Italy holds 2450 metric tons of gold, and Portugal has 383 metric tons of gold. This compares to Spain’s 282 metric tons of gold, and Greece’s 112 metric tons of gold, according to the World Gold Council. Italy holds gold reserves of 24 percent of its two-year funding requirements, for Portugal this is 30 percent, according to the World Gold Council. A recent EU study also recommended that the central banks of euro zone countries use gold as collateral for highly distressed bonds to allow the euro area to reduce financing costs, like it did in the past. The study shows that in the 1970s Italy and Portugal employed their gold reserves as collateralfor loans from Germany’s Bundesbank, the Bank for International Settlements (BIS) and other institutions like the Swiss National Bank.
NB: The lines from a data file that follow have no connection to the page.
(* ===== verification/LineDiff.v ===== *)
(** * The line diff of a patched file ([pkg/effects/edit.go]: [splitLines],
    [lineDiff], [backtrack])

    Myers' algorithm as the code runs it: the furthest point on each diagonal
    in an array rewritten round by round, the array kept as it was before each
    round, and a walk back through the copies. The array is a finite map from
    a diagonal to the point, 0 where nothing was written, as Go's is. Points
    fit [int32] as long as the file has fewer than 2^31 lines. *)

From S2P Require Import Prelude.
From S2P Require Import GoStrings.
From S2P Require Import GoPath.
From S2P Require Import GoUTF8.

(** ** Lines *)

(** [strings.SplitAfter]: each piece keeps its separator. *)
Fixpoint SplitAfter (sep : Ascii.ascii) (s : string) : list string :=
  match s with
  | EmptyString => [""]
  | String c s =>
      if Ascii.eqb c sep then String c "" :: SplitAfter sep s
      else match SplitAfter sep s with
           | [] => [String c ""]
           | l :: ls => String c l :: ls
           end
  end.

Fixpoint drop_last_empty (ls : list string) : list string :=
  match ls with
  | [] => []
  | [l] => if String.eqb l "" then [] else [l]
  | l :: ls => l :: drop_last_empty ls
  end.

Definition splitLines (content : string) : list string :=
  if len content =? 0 then [] else drop_last_empty (SplitAfter newline content).

(** ** The search *)

Definition maxExactDiffLines : Z := 1000.

Fixpoint trim_common (a b : list string) : list string * list string :=
  match a, b with
  | x :: a', y :: b' => if String.eqb x y then trim_common a' b' else (a, b)
  | _, _ => (a, b)
  end.

(** [l[i]]; [None]: an index out of range, which stops the program. *)
Definition at_line {A} (l : list A) (i : Z) : option A := if i <? 0 then None else l !! Z.to_nat i.

(** [l[i] = x] and [l[lo:hi]], likewise. *)
Definition store_at {A} (l : list A) (i : Z) (x : A) : option (list A) :=
  if (0 <=? i) && (i <? Z.of_nat (length l)) then Some (<[Z.to_nat i := x]> l) else None.
Definition slice {A} (l : list A) (lo hi : Z) : option (list A) :=
  if (0 <=? lo) && (lo <=? hi) && (hi <=? Z.of_nat (length l))
  then Some (take (Z.to_nat (hi - lo)) (drop (Z.to_nat lo) l)) else None.

Section search.
Context (a b : list string).

Definition n : Z := Z.of_nat (length a).
Definition m : Z := Z.of_nat (length b).

(** Along a diagonal while the lines agree, to the [x] where it stops. It takes
    at most a step per line of [a]. *)
Fixpoint slide_on (fuel : nat) (x y : Z) : option Z :=
  match fuel with
  | O => Some x
  | S fuel =>
      if (x <? n) && (y <? m) then
        match at_line a x, at_line b y with
        | Some s, Some t => if String.eqb s t then slide_on fuel (x + 1) (y + 1) else Some x
        | _, _ => None
        end
      else Some x
  end.

Definition limit : Z := if maxExactDiffLines <? n + m then maxExactDiffLines else n + m.

(** The array, and where diagonal 0 is in it. Its entries are [int32] in the
    code: numbers of lines, here without a bound. *)
Definition fresh_array : list Z := replicate (Z.to_nat (2 * limit + 3)) 0.
Definition off : Z := limit + 1.

(** Whether diagonal [k] of round [d] is entered by a line of [b] that is added,
    as read from an array whose diagonal 0 is at [o]. *)
Definition down_into (v : list Z) (o d k : Z) : option bool :=
  if k =? - d then Some true
  else if k =? d then Some false
  else match at_line v (o + k - 1), at_line v (o + k + 1) with
       | Some p, Some q => Some (p <? q)
       | _, _ => None
       end.

(** The point that diagonal [k] is entered at, and how far it reaches. *)
Definition step_into (v : list Z) (d k : Z) : option Z :=
  match down_into v off d k with
  | None => None
  | Some true => at_line v (off + k + 1)
  | Some false => match at_line v (off + k - 1) with Some x => Some (x + 1) | None => None end
  end.
Definition reached (v : list Z) (d k : Z) : option Z :=
  match step_into v d k with Some x => slide_on (length a) x (x - k) | None => None end.

Definition at_end (k x : Z) : bool := (n <=? x) && (m <=? x - k).

(** One round, over the diagonals given; [true] when it reaches the end. *)
Fixpoint round_on (ks : list Z) (d : Z) (v : list Z) : option (bool * list Z) :=
  match ks with
  | [] => Some (false, v)
  | k :: ks =>
      match reached v d k with
      | None => None
      | Some x =>
          match store_at v (off + k) x with
          | None => None
          | Some v => if at_end k x then Some (true, v) else round_on ks d v
          end
      end
  end.

(** -d, -d + 2, ..., d. *)
Definition diagonals (d : nat) : list Z := map (λ i, 2 * Z.of_nat i - Z.of_nat d) (seq 0 (S d)).

(** Rounds [d], [d + 1], ...: [Some (d, trace)] for the round that reached the
    end, with the windows of the array as they were before each round. The
    outer [None]: an index out of range. *)
Fixpoint search_from (rounds d : nat) (v : list Z) (trace : list (list Z)) : option (option (nat * list (list Z))) :=
  match rounds with
  | O => Some None
  | S rounds =>
      match slice v (off - Z.of_nat d) (off + Z.of_nat d + 1) with
      | None => None
      | Some window =>
          let trace := trace ++ [window] in
          match round_on (diagonals d) (Z.of_nat d) v with
          | None => None
          | Some (true, _) => Some (Some (d, trace))
          | Some (false, v) => search_from rounds (S d) v trace
          end
      end
  end.

(** The walk back. *)
Fixpoint backtrack_loop (trace : list (list Z)) (d : nat) (x y : Z) (removed added : list string) :
    option (list string * list string) :=
  match d with
  | O => Some (removed, added)
  | S d' =>
      match trace !! d with
      | None => None
      | Some prev =>
          let k := x - y in
          match down_into prev (Z.of_nat d) (Z.of_nat d) k with
          | None => None
          | Some true =>
              match at_line prev (k + 1 + Z.of_nat d) with
              | None => None
              | Some px =>
                  let py := px - (k + 1) in
                  match at_line b py with
                  | None => None
                  | Some l => backtrack_loop trace d' px py removed (added ++ [l])
                  end
              end
          | Some false =>
              match at_line prev (k - 1 + Z.of_nat d) with
              | None => None
              | Some px =>
                  let py := px - (k - 1) in
                  match at_line a px with
                  | None => None
                  | Some l => backtrack_loop trace d' px py (removed ++ [l]) added
                  end
              end
          end
      end
  end.

Definition backtrack (trace : list (list Z)) (d : nat) : option (list string * list string * bool) :=
  match backtrack_loop trace d n m [] [] with
  | None => None
  | Some (removed, added) => Some (rev removed, rev added, true)
  end.

(** After the common lines at both ends were taken off. *)
Definition diff_middle : option (list string * list string * bool) :=
  if (n =? 0) || (m =? 0) then Some (a, b, true)
  else match search_from (S (Z.to_nat limit)) 0 fresh_array [] with
       | None => None
       | Some (Some (d, trace)) => backtrack trace d
       | Some None => Some (a, b, false)
       end.
End search.

Definition trim_ends (a b : list string) : list string * list string :=
  let '(a, b) := trim_common a b in
  let '(a, b) := trim_common (rev a) (rev b) in (rev a, rev b).

(** [(removed, added, exact)]; [None]: the program stops. *)
Definition lineDiff (a b : list string) : option (list string * list string * bool) :=
  let '(a, b) := trim_ends a b in diff_middle a b.

Example lineDiff_sample :
  lineDiff ["a"; "b"; "c"; "a"; "b"; "b"; "a"] ["c"; "b"; "a"; "b"; "a"; "c"] =
  Some (["a"; "b"; "b"], ["b"; "c"], true).
Proof. vm_compute. reflexivity. Qed.

(** ** What a diff is: two texts woven from what they share *)

(** [l] is [c] with the lines of [r] put in between, each in order. *)
Inductive woven {A} : list A → list A → list A → Prop :=
| woven_nil : woven [] [] []
| woven_common x c r l : woven c r l → woven (x :: c) r (x :: l)
| woven_own x c r l : woven c r l → woven c (x :: r) (x :: l).

#[export] Hint Constructors woven : core.

Section woven.
Context {A : Type}.
Implicit Types (c r l : list A).

Lemma woven_app c1 r1 l1 c2 r2 l2 : woven c1 r1 l1 → woven c2 r2 l2 → woven (c1 ++ c2) (r1 ++ r2) (l1 ++ l2).
Proof. induction 1; cbn; auto. Qed.

Lemma woven_same l : woven l [] l.
Proof. induction l; auto. Qed.

Lemma woven_all l : woven [] l l.
Proof. induction l; auto. Qed.

Lemma woven_rev c r l : woven c r l → woven (rev c) (rev r) (rev l).
Proof.
  induction 1; cbn; [auto| |].
  - rewrite <- (app_nil_r (rev r)). apply woven_app; [done|]. apply woven_same.
  - rewrite <- (app_nil_r (rev c)). apply woven_app; [done|]. apply woven_all.
Qed.

Lemma woven_length c r l : woven c r l → length l = (length c + length r)%nat.
Proof. induction 1; cbn; lia. Qed.

(** Every line is a shared one or an own one. *)
Lemma woven_elem c r l x : woven c r l → x ∈ l ↔ x ∈ c ∨ x ∈ r.
Proof. induction 1; set_solver. Qed.

(** A shared first line may be counted as an own one. *)
Lemma woven_drop_common x c r l : woven (x :: c) r l → ∃ r', woven c r' l ∧ length r' = S (length r).
Proof.
  remember (x :: c) as xc eqn:E. intros H. revert x c E. induction H as [|y c' r l H IH|y c' r l H IH]; intros x c E.
  - done.
  - injection E as -> ->. exists (x :: r). auto.
  - destruct (IH x c E) as (r' & Hw & Hl). exists (y :: r'). cbn. split; [auto|lia].
Qed.

(** Taking off a first line that both texts share costs nothing. *)
Lemma woven_trim x c r1 r2 l1 l2 :
  woven c r1 (x :: l1) → woven c r2 (x :: l2) →
  ∃ c' r1' r2', woven c' r1' l1 ∧ woven c' r2' l2 ∧ (length r1' + length r2' <= length r1 + length r2)%nat.
Proof.
  intros H1 H2. inversion H1 as [|? c1 ? ? H1'|? ? ? ? H1']; subst; inversion H2 as [|? c2 ? ? H2'|? ? ? ? H2']; subst.
  - by exists c1, r1, r2.
  - apply woven_drop_common in H2' as (r' & Hw & Hl). exists c1, r1, r'. cbn. repeat split; [done|done|lia].
  - apply woven_drop_common in H1' as (r' & Hw & Hl). exists c2, r', r2. cbn. repeat split; [done|done|lia].
  - eexists c, _, _. repeat split; [done|done|cbn; lia].
Qed.
End woven.

Lemma trim_common_spec a b a' b' :
  trim_common a b = (a', b') →
  ∃ p, a = p ++ a' ∧ b = p ++ b' ∧
  ∀ c r1 r2, woven c r1 a → woven c r2 b →
    ∃ c' r1' r2', woven c' r1' a' ∧ woven c' r2' b' ∧ (length r1' + length r2' <= length r1 + length r2)%nat.
Proof.
  revert b. induction a as [|x a IH]; intros b; cbn [trim_common].
  { intros [= <- <-]. exists []. repeat split. intros c r1 r2 H1 H2. by exists c, r1, r2. }
  destruct b as [|y b].
  { intros [= <- <-]. exists []. repeat split. intros c r1 r2 H1 H2. by exists c, r1, r2. }
  destruct (String.eqb_spec x y) as [->|Hne].
  - intros (p & -> & -> & Hmin)%IH. exists (y :: p). repeat split. intros c r1 r2 H1 H2.
    destruct (woven_trim _ _ _ _ _ _ H1 H2) as (c' & r1' & r2' & H1' & H2' & Hle).
    destruct (Hmin _ _ _ H1' H2') as (c'' & q1 & q2 & ? & ? & ?). exists c'', q1, q2. repeat split; [done|done|lia].
  - intros [= <- <-]. exists []. repeat split. intros c r1 r2 H1 H2. by exists c, r1, r2.
Qed.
“Italy received a $2 billion bail-out from the Bundesbank in 1974 and put up its gold as collateral. More recently, in 1991, India applied its gold as collateral for a loan with the Bank of Japan and others. And in 2008, Sweden’s Riksbank used its gold to raise some cash and provide additional liquidity to the Scandinavian banking system,” the study said. “It would be more transparent, would not be inflationary and would foster reforms,” the study said. There are some restrictions to using gold as collateral however. Central banks of euro zone countries along with the Swedish Central Bank and the Swiss Central Bank signed a contract in 2009 which stated they would not put more than 400 tons of gold on the market over the course of the five years that followed.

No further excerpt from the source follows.